32-Days

Vermont NY Sky cvc

I didn’t know when I blogged on August 28th that my mom would live for only 32 more days.

We didn’t know that until September 30th.

In the span of those 32-days, we went from expecting her to be discharged from rehab at the end of September, to suddenly being told she had a fast-growing, aggressive cancer. Get her home and comfortable, we were advised, and admitted into hospice.

It was two weeks and one day between her cancer diagnosis and her death.  The sudden flip in her story arc, and the speed with which the ending arrived, catapulted our world into a surreal state. The walls of the “real world” quickly got shut out and a single-minded focus grabbed hold.

Mom was admitted into the hospital in Vermont on Friday, September 14th, a decision that was made as a result of two days of a rapid—and unexplained—deterioration in her condition.  My phone call to her that Friday was distressing and brief; she struggled to talk.  I carried most of the two-minute conversation.

It was Saturday, the 15th, when I got the call about her cancer.  Bubba and I had been out at the Pacific Coast, embracing a grey, foggy day at the ocean. We were driving home when my phone rang. I recognized the Vermont area code, a result of dealing with the hospital all summer while mom had various medical procedures done; I pulled over.
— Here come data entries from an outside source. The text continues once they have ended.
Lemma reg_wf_register r r' name cmd h c ret :
  reg_wf r -> terminated name -> in_u 8 cmd ->
  handler_register r (Some name) cmd h c = Some (ret, r') -> reg_wf r'.
Proof.
  intros Hr [s Hs] Hc H. destruct ((h =? 0) || (MGMT_CMD_MAX <=? cmd)) eqn:E.
  - unfold handler_register in H. rewrite E in H. by simplify_eq.
  - tests. destruct (handler_register_effect r Hr name s Hs cmd h c) as (x & y & H' & ? & _);
      [done|unfold in_u in Hc; lia|]. rewrite H' in H. by simplify_eq.
Qed.

Lemma reg_wf_dispatch r r' q p p' w w' ret :
  reg_wf r -> wf_request q -> wf_response p ->
  handler_dispatch invoke r w (Some q) (Some p) = Some (ret, p', r', w') -> reg_wf r'.
Proof.
  intros Hr Hq Hp H. unfold handler_dispatch in H.
  pose proof (dispatch_lookup_effect r q p Hr (wq_module _ Hq) (ws_module _ Hp)) as Hl.
  destruct (mgmt_request_validate (Some q) =? 0).
  { rewrite Hl in H. cbn in H. by simplify_eq. }
  destruct Hl as [(i & sm & (e & Hi & _) & _ & Hl)|[_ Hl]]; rewrite Hl in H; cbn in H;
    [|by simplify_eq].
  destruct (live_lookup _ _ _ Hi) as [He _]. rewrite He in H. cbn in H.
  apply bind_Some in H as ([[res p1] w1] & _ & H).
  rewrite (dispatch_finish_effect _ _ _ _ _ Hr Hi) in H. cbn in H. simplify_eq.
  by apply reg_wf_counted.
Qed.

Lemma reg_wf_list r r' buf size b ret :
  reg_wf r -> handler_list r buf size = Some (ret, b, r') -> reg_wf r'.
Proof.
  intros Hr H. unfold handler_list in H. destruct buf as [buf|]; [|by simplify_eq].
  destruct (size =? 0); [by simplify_eq|].
  rewrite reg_lock_wf in H by done. cbn [mbind option_bind] in H.
  apply bind_Some in H as ([b1 o1] & _ & H).
  apply bind_Some in H as ([[full b2] o2] & _ & H). destruct full.
  - rewrite reg_unlock_held, unlocked_locked in H by (done || apply Hr).
    cbn [mbind option_bind] in H. by simplify_eq.
  - apply bind_Some in H as ([b3 o3] & _ & H).
    rewrite reg_unlock_held, unlocked_locked in H by (done || apply Hr).
    cbn [mbind option_bind] in H. by simplify_eq.
Qed.

Lemma handler_stats_effect r : reg_wf r ->
  handler_stats r true true = Some (0, Some (total_dispatches r, total_failures r), r).
Proof.
  intros Hr. unfold handler_stats. cbn [negb orb]. rewrite reg_lock_wf by done.
  cbn [mbind option_bind]. by rewrite reg_unlock_held, unlocked_locked by (done || apply Hr).
Qed.

(** The registry after a reset of the statistics. *)
Lemma handler_stats_reset_effect r : reg_wf r ->
  exists r', handler_stats_reset r = Some (0, r') /\ reg_wf r' /\
    live r' = reset_entry <$> live r /\ total_dispatches r' = 0 /\ total_failures r' = 0.
Proof.
  intros Hr. unfold handler_stats_reset. rewrite reg_lock_wf by done.
  cbn [mbind option_bind locked entries entry_count]. rewrite reg_unlock_held by done.
  cbn [mbind option_bind]. eexists; split; [done|].
  set (n := Z.to_nat (entry_count r)).
  assert (length (take n (entries r)) = n) as Hn by by apply length_live.
  assert (live (unlocked (set_totals (set_entries (locked r)
            ((reset_entry <$> take n (entries r)) ++ drop n (entries r)) (entry_count r)) 0 0))
          = reset_entry <$> live r) as Hl.
  { unfold live. cbn. fold n. apply take_app_length'. by rewrite length_fmap. }
  split; [|done]. destruct Hr. split; cbn; try done.
  - by rewrite length_app, length_fmap, <- length_app, take_drop.
  - apply Forall_app. split; [|by apply Forall_drop]. apply Forall_fmap.
    by apply Forall_take.
  - rewrite Hl. apply Forall_fmap. eapply Forall_impl; [done|]. intros e []. by split.
Qed.

Lemma reg_step_wf r r' : reg_wf r -> reg_step r r' -> reg_wf r'.
Proof.
  intros Hr Hs. inversion Hs; subst.
  - by eapply reg_wf_register.
  - match goal with H : terminated _ |- _ => destruct H as [s Ht] end.
    destruct (handler_unregister_effect r name s cmd Hr Ht) as (x & y & H' & ? & _).
    by simplify_eq.
  - by eapply reg_wf_dispatch.
  - by eapply reg_wf_list.
  - destruct (negb a || negb b) eqn:E.
    + match goal with H : handler_stats _ _ _ = _ |- _ => unfold handler_stats in H;
        rewrite E in H end. by simplify_eq.
    + tests. subst. rewrite handler_stats_effect in H by done. by simplify_eq.
  - destruct (handler_stats_reset_effect r Hr) as (y & H' & ? & _). by simplify_eq.
Qed.
End steps.

Lemma abs_entries_snoc_dup es e :
  entry_key e ∈ (entry_key <$> es) -> abs_entries (es ++ [e]) = abs_entries es.
Proof.
  induction es as [|e0 es IH]; [by intros ?%not_elem_of_nil|].
  rewrite fmap_cons. cbn [app]. rewrite !abs_entries_cons. intros [E|Hin]%elem_of_cons.
  - destruct (decide (entry_key e ∈ (entry_key <$> es))) as [Hin|Hin].
    + by rewrite IH.
    + rewrite abs_entries_snoc, E by done. apply insert_insert_eq.
  - by rewrite IH.
Qed.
A young resident on the other end of the line introduced himself, then explained mom’s situation.

“It’s cancer, Diffuse Large-B Cell lymphoma.  We ran a CAT scan today to find out if it’s just in her hip or if it’s spread; we won’t know the results until tomorrow.” He discussed typical treatment options, chemotherapy being the most common one, and acknowledged mom wasn’t a candidate for treatment.  If it was local, radiation might be an option.  His words held a promise of hope; his tone sounded as if it was a promise he didn’t believe.

That night I booked a red-eye flight east that would get me to Vermont Monday morning, the 17th.  I scheduled my return flight for the 29th. Given the uncertainty of things, the duration was a crap shoot.  Rarely do I make decisions without as many facts as I can gather. Suddenly, facts weren’t the driving force in this decision; I knew enough.  Getting home was the priority.
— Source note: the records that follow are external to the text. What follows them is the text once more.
Lemma worker_loop_stops its others e its' ms r w s out path :
  Forall iteration_ok its -> iteration_ok (others, e) ->
  (forall w, running (others w) = false) ->
  sock_wf ms -> reg_wf r -> handlers_total invoke wok r -> wok w ->
  cstring (socket_path ms) = Some path ->
  exists r' w' out', worker_loop invoke running (its ++ (others, e) :: its') ms r w s out =
      Some (WorkerDone r' w' (sys_unlink path (sys_close (socket_fd ms) s)) out') /\
    reg_wf r' /\ wok w'.
Proof.
  intros Hits [Hoth _] Hstop. revert ms r w out.
  assert (forall ms, sock_wf ms -> cstring (socket_path ms) = Some path ->
    mgmt_socket_destroy (Some ms) s = Some (sys_unlink path (sys_close (socket_fd ms) s)))
    as Hdestroy.
  { intros ms Hms Hp. unfold mgmt_socket_destroy.
    rewrite (proj2 (Z.leb_le _ _) (sw_fd _ Hms)), Hp. done. }
  induction Hits as [|[oth e1] its [Hoth1 Hst] Hits IH]; intros ms r w out Hms Hr Hh Hw Hp;
    cbn [app worker_loop].
  - rewrite Hstop. cbn [negb]. rewrite Hdestroy by done. do 3 eexists. split; [done|]. auto.
  - destruct (running (oth w)); cbn [negb]; first last.
    { rewrite Hdestroy by done. do 3 eexists. split; [done|]. auto. }
    destruct (process_one_safe e1 ms 1000 r (oth w))
      as (sv & ms' & -> & Es & Hms' & Hfd & Hpath & Hr' & Hptr & Hw' & _); auto.
    cbn [mbind option_bind]. rewrite Es. cbn [mbind option_bind]. rewrite <- Hfd.
    apply IH; auto; [unfold handlers_return; by rewrite Hptr|by rewrite Hpath].
Qed.
End worker.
The next two weeks were a whirlwind of steep learning curves and a multitude of decisions; of learning what you don’t know and what you need to know; of becoming immersed in the world of medicine and hospitals, of treatment options and discharge choices, of trying to understand what hospice does and doesn’t do.

There was a lot to do; doing helped keep feelings at bay.

After arriving in Vermont, I went to the hospital to see mom.  The robust, independent mother who raised me had been replaced by a frail woman, exhausted by months of medical procedures, pain and assorted medications.  And now, by a cancer that was rapidly claiming what was left.

Mom was happy to see me, and gave me her big smile, but the pain medicine muddled her cognition, often resulting in conversations of incomplete thoughts.  I sat with her, held her hand, fed her yogurt, got her water.

I met that morning with Milton, mom’s nurse. I had met him earlier that summer and had a deep trust in and respect for him. He spoke clearly, forthrightly and gently.  He confirmed what I had heard the day before: that my dad, brother and mother had met with the doctor on Sunday. Mom had been told her cancer was incurable and terminal.  She understood they could manage her pain and strive to keep her comfortable, but there were no treatments to rescue her from the cancer. She agreed she didn’t want any extreme medical measures. Her decision was consistent with things I’d heard her say while growing up.

A formal meeting was scheduled for Monday afternoon with me, dad and mom, and a team of doctors and nurses. The plan was to tell us what medical options still remained and to talk about mom’s care upon discharge. Milton was present.  Mom was awake and listening, but I wondered if she could hear everything and if she understood what they were saying. Trying to understand medical-ese on the fly is tough in the best of conditions; and these weren’t the best of.

The doctors discussed mom’s cancer in detail, answered our questions, and offered some possible treatments to relieve pain.  Milton spoke up, concerned that one proposed treatment would be painful and brutal for mom, with limited benefit. The head doctor agreed to have a specialist meet with us later to help us decide whether we should proceed.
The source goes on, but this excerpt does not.